* **Records to use**:
Definition cli_simple_run_command (c : option cstr) (flag : Z) (w : world) : option (Z * world) :=
  let w := clear_ctrlc w in
  match c with
  | None | Some [] => Some (-1, w)
  | Some c =>
      if CONFIG_SYS_CBSIZE <=? Z.of_nat (length c) then Some (-1, w)
      else
        '(rc, rep, w) ← run_loop (S (length c)) c (stack_byte w) flag 0 1 w;
        Some (if negb (rc =? 0) then rc else rep, w)
  end.

(** The lines of a list of commands: each is run unless it is empty, up to the first error. *)
Fixpoint run_list_loop (next line : cstr) (w : world) : option (Z * world) :=
  match next with
  | [] => match line with
          | [] => Some (0, w)
          | _ => '(r, w) ← cli_simple_run_command (Some line) 0 w; Some (if r <? 0 then 1 else 0, w)
          end
  | c :: next =>
      if c =? 10 then
        match line with
        | [] => run_list_loop next [] w
        | _ => '(r, w) ← cli_simple_run_command (Some line) 0 w;
               if r <? 0 then Some (1, w) else run_list_loop next [] w
        end
      else run_list_loop next (line ++ [c]) w
  end.

Definition cli_simple_run_command_list (c : cstr) (w : world) : option (Z * world) :=
  run_list_loop c [] w.
End commands.

(** ** The language of macros *)

(** The pieces of a command line and what may follow the last of them. *)
Inductive piece :=
  | Lit (c : Z)
  | Esc (c : Z)
  | Var (op : Z) (name : cstr) (cl : Z)
  | Dollar (c : Z)
  | Quoted (s : cstr).

Inductive ending :=
  | Done
  | LoneDollar
  | LoneEscape
  | OpenVar (op : Z) (name : cstr)
  | OpenQuote (s : cstr).
(* ===== verification/Environment.v ===== *)
(** * Environment: the variables of the boot loader ([common/cmd_nvedit.c],
      [common/env_common.c], [common/env_mmc.c])

    The environment lives in the hash table [env_htab] once it has been
    imported; before, [getenv_f] searches its linear form in memory.  It is
    saved to and loaded from a block device with a checksum in front of it.
    The state is the part of [gd] these functions use and the table.  An
    access outside of an array gives [None]. *)
From stdpp Require Import gmap.
From Stdlib Require Import String.
From S2P Require Import Prelude CString Hashtable HashIO Crc EnvFlags Div64 Numbers Vsprintf CliSimple.

Definition CONFIG_ENV_SIZE : Z := 8 * 1024.
Definition ENV_HEADER_SIZE : Z := 4.
Definition ENV_SIZE : Z := CONFIG_ENV_SIZE - ENV_HEADER_SIZE.
Definition GD_FLG_RELOC : Z := 0x1.
Definition GD_FLG_ENV_READY : Z := 0x80.
Definition H_INTERACTIVE : Z := Z.shiftl 1 2.

(** [env_addr] is the memory that [gd->env_addr] points to; [env_buf] has 32 bytes. *)
Record gdata := mk_gd {
  gd_flags : Z; env_addr : list Z; env_valid : Z; env_buf : list Z; env_htab : hsearch_data; env_id : Z }.

Definition with_flags (gd : gdata) (f : Z) : gdata :=
  mk_gd f (env_addr gd) (env_valid gd) (env_buf gd) (env_htab gd) (env_id gd).
Definition with_valid (gd : gdata) (v : Z) : gdata :=
  mk_gd (gd_flags gd) (env_addr gd) v (env_buf gd) (env_htab gd) (env_id gd).
Definition with_buf (gd : gdata) (b : list Z) : gdata :=
  mk_gd (gd_flags gd) (env_addr gd) (env_valid gd) b (env_htab gd) (env_id gd).
Definition with_htab (gd : gdata) (h : hsearch_data) : gdata :=
  mk_gd (gd_flags gd) (env_addr gd) (env_valid gd) (env_buf gd) h (env_id gd).
Definition next_env_id (gd : gdata) : gdata :=
  mk_gd (gd_flags gd) (env_addr gd) (env_valid gd) (env_buf gd) (env_htab gd) (env_id gd + 1).

Section environment.
Context {HH : EnvHooks} (default_environment : list Z).

(** ** The linear form in memory *)

Definition env_get_char_spec (gd : gdata) (index : Z) : option Z := aget (env_addr gd) index.

Definition env_get_char_init (gd : gdata) (index : Z) : option Z :=
  if negb (env_valid gd =? 0) then env_get_char_spec gd index else aget default_environment index.

(** The array [env_get_addr] points into. *)
Definition env_get_addr (gd : gdata) : list Z :=
  if negb (env_valid gd =? 0) then env_addr gd else default_environment.

Definition env_get_char_memory (gd : gdata) (index : Z) : option Z := aget (env_get_addr gd) index.

Definition env_get_char (gd : gdata) (index : Z) : option Z :=
  if has_flag (gd_flags gd) GD_FLG_RELOC then env_get_char_memory gd index else env_get_char_init gd index.

(** [s1] is what is left of the name; going past its end is undefined. *)
Fixpoint envmatch (gd : gdata) (s1 : cstr) (i2 : Z) : option Z :=
  c ← env_get_char gd i2;
  if deref s1 =? c then
    if deref s1 =? 61 then Some (i2 + 1)
    else match s1 with _ :: s1 => envmatch gd s1 (i2 + 1) | [] => None end
  else if (deref s1 =? 0) && (c =? 61) then Some (i2 + 1) else Some (-1).
Lemma merge_and_restore_spec h hd a b la lb : sll h a la -> sll h b lb -> NoDup (hd :: la ++ lb) ->
  alloc h hd -> hd <> NULL -> la ++ lb <> [] ->
  exists h', merge_and_restore_back_links h hd a b = Some h' /\ dll h' hd (list_merge R la lb) /\
    changes h h' (hd :: la ++ lb).
Proof.
  intros Ha Hb N Ah Hh Hne. unfold merge_and_restore_back_links.
  assert (Hal : forall x, x ∈ la ++ lb -> alloc h x).
  { intros x [Hx|Hx]%elem_of_app; [apply (sll_alloc h a la)|apply (sll_alloc h b lb)]; done. }
  assert (H0 : NULL ∉ la ++ lb).
  { intros [Hx|Hx]%elem_of_app; [apply (sll_not_null h a la)|apply (sll_not_null h b lb)]; done. }
  destruct (restore_merge_loop_spec (S (size h)) h hd a b la lb) as (h1 & l1 & l2 & v & -> & M & Hl2 & P & G & Sv & C1 & _);
    [|done..|].
  { rewrite <-length_app. apply le_n_S, nodup_size; [by apply NoDup_cons in N as [_ ?]|done]. }
  pose proof (merge_Permutation R la lb) as Pm. rewrite M in Pm.
  assert (N' : NoDup (hd :: l1 ++ l2)) by (by rewrite Pm). cbn [mbind option_bind].
  pose proof (last_of_in hd l1) as Hlast.
  destruct (restore_tail_loop_spec (S (size h1)) h1 (last_of hd l1) v l2) as (h2 & -> & P2 & C2); [|done|done|done|..].
  { apply le_n_S, nodup_size; [nodups|]. intros x Hx. apply C1, Hal. rewrite <-Pm. set_solver. }
  { apply NoDup_cons in N' as [Hn (_ & Dj & Nl)%NoDup_app]. apply NoDup_cons. split; [|done].
    intros Hx. apply elem_of_cons in Hlast as [E|E]; [rewrite E in Hx; set_solver|by eapply Dj]. }
  cbn [mbind option_bind]. rewrite <-last_of_app_gen.
  assert (C : changes h h2 (hd :: la ++ lb)).
  { eapply changes_trans; [exact C1|]. eapply changes_mono; [exact C2|].
    intros x Hx. right. rewrite <-Pm. set_solver. }
  pose proof (last_of_in hd (l1 ++ l2)) as Hlast2.
  assert (Hla : last_of hd (l1 ++ l2) ∈ hd :: la ++ lb) by (by rewrite <-Pm).
  assert (Al : alloc h2 (last_of hd (l1 ++ l2))) by (apply C; by apply elem_of_cons in Hla as [->|?]; [|apply Hal]).
  assert (Ah2 : alloc h2 hd) by (by apply C).
  rewrite set_next_upd by done. cbn [mbind option_bind]. rewrite set_prev_upd by (by apply alloc_upd_next).
  rewrite upd_comm. fold (hook h2 (last_of hd (l1 ++ l2)) hd). eexists. split; [done|]. split.
  - rewrite M. split_and!; [done|rewrite Pm; set_solver|].
    assert (Pth : path h2 hd (l1 ++ l2)).
    { apply path_app. split; [|done]. eapply path_eq; [|exact P]. intros x Hx. apply C2. nodups. }
    apply path_seg; [|by apply link_join].
    by apply path_close.
  - eapply changes_trans; [exact C|]. apply changes_join; set_solver.
Qed.

(** ** Stability *)

Context (cmp_total : forall a b, R a b \/ R b a) (cmp_trans : forall a b c, R a b -> R b c -> R a c).

#[local] Instance R_total : Total R := cmp_total.
#[local] Instance R_trans : Transitive R := cmp_trans.

(** [equiv x] holds of the nodes that [cmp] does not distinguish from [x]. *)
Definition equiv (x y : Z) : Prop := R x y /\ R y x.
#[local] Instance equiv_dec x y : Decision (equiv x y) := and_dec _ _.

(** The same nodes, equivalent ones in the same order. *)
Definition stable_eq (l l' : list Z) : Prop :=
  l ≡ₚ l' /\ forall x, filter (equiv x) l = filter (equiv x) l'.

#[local] Instance stable_eq_equivalence : Equivalence stable_eq.
Proof.
  split.
  - intros l. by split.
  - intros l l' [P F]. by split.
  - intros l1 l2 l3 [P1 F1] [P2 F2]. split; [by rewrite P1|]. intros x. by rewrite F1.
Qed.
#[local] Instance stable_eq_app : Proper (stable_eq ==> stable_eq ==> stable_eq) (@app Z).
Proof.
  intros l1 l1' [P1 F1] l2 l2' [P2 F2]. split; [by rewrite P1, P2|].
  intros x. by rewrite !filter_app, F1, F2.
Qed.

Lemma filter_none (P : Z -> Prop) `{!forall x, Decision (P x)} l : Forall (fun x => ~ P x) l -> filter P l = [].
Proof. induction 1 as [|x l Hx _ IH]; [done|]. by rewrite filter_cons_False. Qed.

Lemma merge_stable la lb : Sorted R la -> Sorted R lb -> stable_eq (list_merge R la lb) (la ++ lb).
Proof.
  intros Sa Sb. split; [apply merge_Permutation|]. intros x.
  revert lb Sb. induction la as [|a la IHa]; intros lb Sb; [by rewrite list_merge_nil_l|].
  induction lb as [|b lb IHb]; [by rewrite list_merge_nil_r, app_nil_r|].
  rewrite list_merge_cons. destruct (decide (R a b)) as [HR|HR].
  - cbn [app]. rewrite !filter_cons, IHa; [done|by inversion Sa|done].
  - rewrite filter_cons, IHb by (by inversion Sb). rewrite !filter_app, (filter_cons (equiv x) b lb).
    destruct (decide (equiv x b)) as [E|E]; [|done].
    assert (filter (equiv x) (a :: la) = []) as ->; [|done].
    apply Sorted_StronglySorted in Sa; [|exact cmp_trans]. apply StronglySorted_cons in Sa as [Fa _].
    apply filter_none. constructor.
    + intros [E1 E2]. destruct E. apply HR. by etrans.
    + eapply Forall_impl; [exact Fa|]. intros y Hy [E1 E2]. destruct E. apply HR.
      etrans; [exact Hy|]. by etrans.
Qed.

(** Lists merged into [c] one after the other. *)
Definition carried (c : list Z) (ps : list (list Z)) : list Z := foldl (fun c p => list_merge R p c) c ps.

Lemma carried_sorted ps : forall c, Forall (Sorted R) ps -> Sorted R c -> Sorted R (carried c ps).
Proof.
  induction ps as [|p ps IH]; intros c F Hc; [done|]. inversion F; subst. cbn. apply IH; [done|].
  apply Sorted_list_merge; [exact cmp_total|done..].
Qed.
Lemma carried_stable ps : forall c, Forall (Sorted R) ps -> Sorted R c ->
  stable_eq (carried c ps) (concat (reverse ps) ++ c).
Proof.
  induction ps as [|p ps IH]; intros c F Hc; [done|]. inversion F; subst.
  change (carried c (p :: ps)) with (carried (list_merge R p c) ps). rewrite IH; [|done|].
  - rewrite reverse_cons, concat_app. cbn [concat]. rewrite app_nil_r, <-app_assoc. by rewrite merge_stable.
  - apply Sorted_list_merge; [exact cmp_total|done..].
Qed.

(** ** The partial lists *)

Lemma concat_reverse_perm (ps : list (list Z)) : concat (reverse ps) ≡ₚ concat ps.
Proof.
  induction ps as [|p ps IH]; [done|]. rewrite reverse_cons, concat_app. cbn [concat]. rewrite app_nil_r, IH.
  apply Permutation_app_comm.
Qed.

Lemma aget_middle {A} (n : nat) (x y : A) (l : list A) : aget (replicate n x ++ y :: l) (Z.of_nat n) = Some y.
Proof.
  unfold aget. rewrite (proj2 (Z.leb_le _ _)) by lia. rewrite Nat2Z.id.
  rewrite lookup_app_r, length_replicate, Nat.sub_diag; [done|rewrite length_replicate; lia].
Qed.
Lemma aset_middle {A} (n : nat) (x y z : A) (l : list A) :
  aset (replicate n x ++ y :: l) (Z.of_nat n) z = Some (replicate n x ++ z :: l).
Proof.
  unfold aset. rewrite (proj2 (Z.leb_le _ _)), (proj2 (Z.ltb_lt _ _)); [|rewrite length_app, length_replicate; cbn; lia|lia].
  cbn [andb]. rewrite Nat2Z.id, insert_app_r_alt, length_replicate, Nat.sub_diag by (rewrite length_replicate; lia). done.
Qed.

(** The pointers and the lists they point to. *)
Definition parts_at (h : heap) (part : list Z) (parts : list (list Z)) : Prop := Forall2 (sll h) part parts.

Lemma parts_at_changes h h' L part parts : parts_at h part parts -> changes h h' L ->
  (forall x, x ∈ concat parts -> x ∉ L) -> parts_at h' part parts.
Proof.
  induction 1 as [|p l part parts Hp _ IH]; intros C D; [constructor|]. cbn in D. constructor.
  - eapply sll_changes; [done..|]. intros x Hx. apply D. set_solver.
  - apply IH; [done|]. intros x Hx. apply D. set_solver.
Qed.

Lemma carry_loop_spec parts : forall part fuel h lev cur lc,
  parts_at h part parts -> last parts = Some [] -> (length part < fuel)%nat ->
  sll h cur lc -> NoDup (concat parts ++ lc) ->
  exists h' k cur',
    carry_loop fuel h (replicate lev NULL ++ part) (Z.of_nat lev) cur =
      Some (h', replicate (lev + k) NULL ++ drop k part, Z.of_nat (lev + k), cur') /\
    parts !! k = Some [] /\ sll h' cur' (carried lc (take k parts)) /\
    parts_at h' (drop k part) (drop k parts) /\ changes h h' (concat (take k parts) ++ lc).
Proof.
  induction parts as [|p parts IH]; intros part fuel h lev cur lc Hp Hl Hf Hc N; [done|].
  inversion Hp as [|q ? part' ? Hq Hp']; subst. destruct fuel as [|fuel]; [lia|]. cbn [carry_loop].
  rewrite aget_middle. cbn [mbind option_bind]. rewrite (sll_nonnull _ _ _ Hq).
  case_bool_decide as E; cbn [negb].
  { subst p. exists h, O, cur. rewrite Nat.add_0_r. split_and!; [done..|apply changes_refl]. }
  destruct (merge_spec h q cur p lc) as (h1 & v & -> & Sv & C1); [done..|cbn in N; nodups|].
  cbn [mbind option_bind]. rewrite aset_middle. cbn [mbind option_bind].
  replace (replicate lev NULL ++ NULL :: part') with (replicate (S lev) NULL ++ part')
    by (by rewrite replicate_S_end, <-app_assoc).
  replace (Z.of_nat lev + 1) with (Z.of_nat (S lev)) by lia.
  pose proof (merge_Permutation R p lc) as Pm.
  destruct (IH part' fuel h1 (S lev) v (list_merge R p lc)) as (h' & k & cur' & Ek & Hk & Hc' & Hd & C2).
  - eapply parts_at_changes; [done..|]. cbn in N. nodup_hyps. set_solver.
  - destruct parts; [by injection Hl|done].
  - cbn in Hf. lia.
  - done.
  - rewrite Pm. cbn in N. rewrite <-(assoc_L (++)) in N. rewrite (assoc_L (++)), (Permutation_app_comm (concat parts)), <-(assoc_L (++)). done.
  - exists h', (S k), cur'. replace (lev + S k)%nat with (S lev + k)%nat by lia.
    split_and!; [exact Ek|done|done|done|]. cbn [take concat].
    eapply changes_trans; [eapply changes_mono; [exact C1|]|eapply changes_mono; [exact C2|]]; intros x.
    + set_solver.
    + rewrite Pm. set_solver.
Qed.

(** The state of the sort: the lists in [parts], the higher levels holding the
    earlier nodes, and the nodes not yet taken make up [L], stably. *)
Record sorting (L : list Z) (h : heap) (part : list Z) (parts : list (list Z)) (max : nat) (rest : list Z) : Prop := {
  s_at : parts_at h part parts;
  s_length : length parts = 21%nat;
  s_last : last parts = Some [];
  s_sorted : Forall (Sorted R) parts;
  s_max : (max < 20)%nat;
  s_above : Forall (eq []) (drop (S max) parts);
  s_stable : stable_eq (concat (reverse parts) ++ rest) L }.

Lemma concat_reverse_middle n (c : list Z) tl : concat (reverse (replicate n [] ++ c :: tl)) = concat (reverse tl) ++ c.
Proof.
  rewrite reverse_app, reverse_cons, !concat_app. cbn [concat]. rewrite app_nil_r.
  assert (concat (reverse (replicate n [])) = ([] : list Z)) as ->; [|by rewrite app_nil_r].
  rewrite reverse_replicate. induction n; [done|by cbn].
Qed.

(** Carrying up to level [k] and storing the result there, or at the level below
    when [k] is the sentinel. *)
Lemma carried_parts (parts : list (list Z)) k lc : parts !! k = Some [] ->
  Forall (Sorted R) parts -> Sorted R lc ->
  stable_eq (concat (reverse (drop (S k) parts)) ++ carried lc (take k parts)) (concat (reverse parts) ++ lc).
Proof.
  intros Hk F Hc. rewrite <-(take_drop k parts) at 3. rewrite (drop_S _ [] k) by done.
  rewrite reverse_app, reverse_cons, !concat_app. cbn [concat]. rewrite !app_nil_r, carried_stable, (assoc_L (++)); [done| |done].
  by apply Forall_take.
Qed.

Lemma sorting_place L h part parts max rest h' k cur' x lev' tl ptl max' :
  sorting L h part parts max (x :: rest) -> parts !! k = Some [] ->
  sll h' cur' (carried [x] (take k parts)) -> parts_at h' tl ptl ->
  concat (reverse ptl) = concat (reverse (drop (S k) parts)) ->
  (lev' + S (length ptl))%nat = 21%nat -> last ptl = Some [] -> Forall (Sorted R) ptl ->
  (max' < 20)%nat -> Forall (eq []) (drop (S max') (replicate lev' [] ++ carried [x] (take k parts) :: ptl)) ->
  sorting L h' (replicate lev' NULL ++ cur' :: tl) (replicate lev' [] ++ carried [x] (take k parts) :: ptl)
    max' rest.
Proof.
  intros [H1 H2 H3 H4 H5 H6 H7] Hk Hc Htl Ecat Hlen Hlast Hs Hmax Habove.
  assert (S1 : Sorted R [x]) by (repeat constructor).
  constructor; try done.
  - apply Forall2_app; [|by constructor]. apply Forall2_replicate. done.
  - rewrite length_app, length_replicate. cbn. lia.
  - rewrite last_app. destruct ptl; [done|]. cbn [last] in *. by rewrite Hlast.
  - apply Forall_app. split; [apply Forall_replicate; constructor|]. constructor; [|done].
    apply carried_sorted; [by apply Forall_take|done].
  - rewrite concat_reverse_middle, Ecat, carried_parts, <-(assoc_L (++)); done.
Qed.
(* ===== verification/Image.v ===== *)
(** * Image: legacy images ([common/image.c], [include/image.h], and
      [image_get_kernel] of [common/bootm.c])

    An image is 64 bytes of header, its words in network byte order, and the
    payload.  Images are bytes in the memory of [CString]; the local copy of a
    header is the list of its bytes.  Reading a byte that is not there gives
    [None]. *)
From stdpp Require Import gmap.
From Stdlib Require Import String.
From S2P Require Import Prelude CString Hashtable Crc EnvFlags Numbers Lmb Environment.
#[local] Open Scope Z_scope.

(** ** Byte order *)

Definition ___swab32 (x : Z) : Z :=
  Z.lor (u32 (Z.shiftl (Z.land x 0x000000ff) 24))
    (Z.lor (u32 (Z.shiftl (Z.land x 0x0000ff00) 8))
      (Z.lor (Z.shiftr (Z.land x 0x00ff0000) 8) (Z.shiftr (Z.land x 0xff000000) 24))).

Definition uimage_to_cpu (x : Z) : Z := ___swab32 x.
Definition cpu_to_uimage (x : Z) : Z := ___swab32 x.

(** ** Header *)

Definition IH_MAGIC : Z := 0x27051956.
Definition IH_NMLEN : Z := 32.
Definition IH_OS_LINUX : Z := 5.
Definition IH_ARCH_DEFAULT : Z := 2.
Definition IH_TYPE_KERNEL : Z := 2.
Definition IH_TYPE_RAMDISK : Z := 3.
Definition IH_TYPE_MULTI : Z := 4.
Definition IH_TYPE_SCRIPT : Z := 6.
Definition CHUNKSZ : Z := 64 * 1024.
Definition CHUNKSZ_CRC32 : Z := 64 * 1024.

(** [struct image_header]: the offsets of its fields. *)
Inductive word_field := ih_magic | ih_hcrc | ih_time | ih_size | ih_load | ih_ep | ih_dcrc.
Inductive byte_field := ih_os | ih_arch | ih_type | ih_comp.

Definition word_offset (f : word_field) : Z :=
  match f with
  | ih_magic => 0 | ih_hcrc => 4 | ih_time => 8 | ih_size => 12 | ih_load => 16 | ih_ep => 20 | ih_dcrc => 24
  end.
Definition byte_offset (f : byte_field) : Z :=
  match f with ih_os => 28 | ih_arch => 29 | ih_type => 30 | ih_comp => 31 end.

Definition image_get_header_size : Z := 64.

Definition image_get_hdr_l (f : word_field) (m : mem) (hdr : Z) : option Z :=
  w ← load_word 4 m (hdr + word_offset f); Some (uimage_to_cpu w).
Definition image_get_hdr_b (f : byte_field) (m : mem) (hdr : Z) : option Z := load m (hdr + byte_offset f).

Definition image_get_magic := image_get_hdr_l ih_magic.
Definition image_get_hcrc := image_get_hdr_l ih_hcrc.
Definition image_get_size := image_get_hdr_l ih_size.
Definition image_get_load := image_get_hdr_l ih_load.
Definition image_get_ep := image_get_hdr_l ih_ep.
Definition image_get_dcrc := image_get_hdr_l ih_dcrc.
Definition image_get_os := image_get_hdr_b ih_os.
Definition image_get_arch := image_get_hdr_b ih_arch.
Definition image_get_type := image_get_hdr_b ih_type.
Definition image_get_comp := image_get_hdr_b ih_comp.

Definition image_get_data_size (m : mem) (hdr : Z) : option Z := image_get_size m hdr.
Definition image_get_data (hdr : Z) : Z := u32 (hdr + image_get_header_size).
Definition image_get_image_size (m : mem) (hdr : Z) : option Z :=
  s ← image_get_size m hdr; Some (u32 (s + image_get_header_size)).
Definition image_get_image_end (m : mem) (hdr : Z) : option Z :=
  s ← image_get_image_size m hdr; Some (u32 (hdr + s)).

(** Setters, on the bytes of a header. *)
Definition word_bytes (w : Z) : list Z := [u8 w; u8 (Z.shiftr w 8); u8 (Z.shiftr w 16); u8 (Z.shiftr w 24)].
Definition put_bytes (header : list Z) (off : Z) (l : list Z) : list Z :=
  take (Z.to_nat off) header ++ l ++ drop (Z.to_nat off + length l) header.
Definition image_set_hdr_l (f : word_field) (header : list Z) (val : Z) : list Z :=
  put_bytes header (word_offset f) (word_bytes (cpu_to_uimage val)).
Definition image_set_hdr_b (f : byte_field) (header : list Z) (val : Z) : list Z :=
  put_bytes header (byte_offset f) [val].
Definition image_set_hcrc := image_set_hdr_l ih_hcrc.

* **Work request**: Begin with the line above that has "else run_list_loop next (line ++ [c]) w" and continue through the line that has "saved to and", setting each one down exactly. Stop there.

* **Answer below**:
      else run_list_loop next (line ++ [c]) w
  end.

Definition cli_simple_run_command_list (c : cstr) (w : world) : option (Z * world) :=
  run_list_loop c [] w.
End commands.

(** ** The language of macros *)

(** The pieces of a command line and what may follow the last of them. *)
Inductive piece :=
  | Lit (c : Z)
  | Esc (c : Z)
  | Var (op : Z) (name : cstr) (cl : Z)
  | Dollar (c : Z)
  | Quoted (s : cstr).

Inductive ending :=
  | Done
  | LoneDollar
  | LoneEscape
  | OpenVar (op : Z) (name : cstr)
  | OpenQuote (s : cstr).
(* ===== verification/Environment.v ===== *)
(** * Environment: the variables of the boot loader ([common/cmd_nvedit.c],
      [common/env_common.c], [common/env_mmc.c])

    The environment lives in the hash table [env_htab] once it has been
    imported; before, [getenv_f] searches its linear form in memory.  It is
    saved to and loaded from a block device with a checksum in front of it.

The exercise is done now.